[ASSIGNED TASK] Establish how many lines in the material below include the word "mkNetwork", then give the count alone.

╭─ RECORDED DATA

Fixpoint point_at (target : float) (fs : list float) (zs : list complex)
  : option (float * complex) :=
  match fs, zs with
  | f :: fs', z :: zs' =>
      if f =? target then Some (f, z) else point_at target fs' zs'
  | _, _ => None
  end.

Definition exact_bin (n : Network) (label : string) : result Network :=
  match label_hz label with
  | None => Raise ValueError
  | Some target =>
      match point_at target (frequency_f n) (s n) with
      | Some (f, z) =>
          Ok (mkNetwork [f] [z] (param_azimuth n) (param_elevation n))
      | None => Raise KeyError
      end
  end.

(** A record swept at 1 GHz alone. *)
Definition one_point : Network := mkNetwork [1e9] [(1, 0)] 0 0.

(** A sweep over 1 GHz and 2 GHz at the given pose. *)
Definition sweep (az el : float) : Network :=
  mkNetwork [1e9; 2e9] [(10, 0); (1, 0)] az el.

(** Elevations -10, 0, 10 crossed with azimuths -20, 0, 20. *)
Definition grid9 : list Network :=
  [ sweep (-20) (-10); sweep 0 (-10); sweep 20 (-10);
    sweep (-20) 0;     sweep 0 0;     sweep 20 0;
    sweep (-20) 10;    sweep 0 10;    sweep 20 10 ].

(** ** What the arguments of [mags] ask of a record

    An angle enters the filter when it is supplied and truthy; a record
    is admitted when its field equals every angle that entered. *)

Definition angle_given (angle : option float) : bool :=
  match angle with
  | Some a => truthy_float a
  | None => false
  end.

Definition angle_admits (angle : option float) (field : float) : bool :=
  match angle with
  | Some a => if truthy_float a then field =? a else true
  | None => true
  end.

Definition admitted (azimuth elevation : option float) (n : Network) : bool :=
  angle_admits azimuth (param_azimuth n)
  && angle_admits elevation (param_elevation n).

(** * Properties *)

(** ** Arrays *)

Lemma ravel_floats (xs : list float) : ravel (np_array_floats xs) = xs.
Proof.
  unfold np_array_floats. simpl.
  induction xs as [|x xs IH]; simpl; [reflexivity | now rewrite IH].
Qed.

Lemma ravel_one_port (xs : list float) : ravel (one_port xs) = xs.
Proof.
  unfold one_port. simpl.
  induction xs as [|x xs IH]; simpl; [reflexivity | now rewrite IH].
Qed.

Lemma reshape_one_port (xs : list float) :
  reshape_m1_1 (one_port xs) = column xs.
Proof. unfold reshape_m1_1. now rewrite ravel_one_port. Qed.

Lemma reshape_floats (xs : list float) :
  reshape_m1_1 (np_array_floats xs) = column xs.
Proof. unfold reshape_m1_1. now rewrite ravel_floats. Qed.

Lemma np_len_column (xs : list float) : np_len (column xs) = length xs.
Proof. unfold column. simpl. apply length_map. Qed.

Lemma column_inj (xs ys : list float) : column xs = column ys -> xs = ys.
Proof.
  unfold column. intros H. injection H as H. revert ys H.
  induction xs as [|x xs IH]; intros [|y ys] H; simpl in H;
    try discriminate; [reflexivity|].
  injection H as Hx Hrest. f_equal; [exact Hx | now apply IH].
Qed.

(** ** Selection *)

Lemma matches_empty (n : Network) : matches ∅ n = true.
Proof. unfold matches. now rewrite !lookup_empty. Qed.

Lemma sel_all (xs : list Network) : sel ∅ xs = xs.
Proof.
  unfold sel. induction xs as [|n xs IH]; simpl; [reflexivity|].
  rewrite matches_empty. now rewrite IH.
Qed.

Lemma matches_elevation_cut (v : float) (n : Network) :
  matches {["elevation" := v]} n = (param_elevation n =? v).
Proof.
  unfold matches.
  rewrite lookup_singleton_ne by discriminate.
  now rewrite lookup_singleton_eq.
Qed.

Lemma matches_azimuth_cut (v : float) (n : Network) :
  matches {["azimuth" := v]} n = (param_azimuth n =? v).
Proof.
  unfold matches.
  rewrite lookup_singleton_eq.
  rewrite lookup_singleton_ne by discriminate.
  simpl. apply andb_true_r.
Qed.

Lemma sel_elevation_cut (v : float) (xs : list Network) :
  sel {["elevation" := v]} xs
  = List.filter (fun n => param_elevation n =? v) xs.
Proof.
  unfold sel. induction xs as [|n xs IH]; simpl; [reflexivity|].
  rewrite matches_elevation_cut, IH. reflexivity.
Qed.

╰─

[SOLUTION TO THE PROBLEM] 3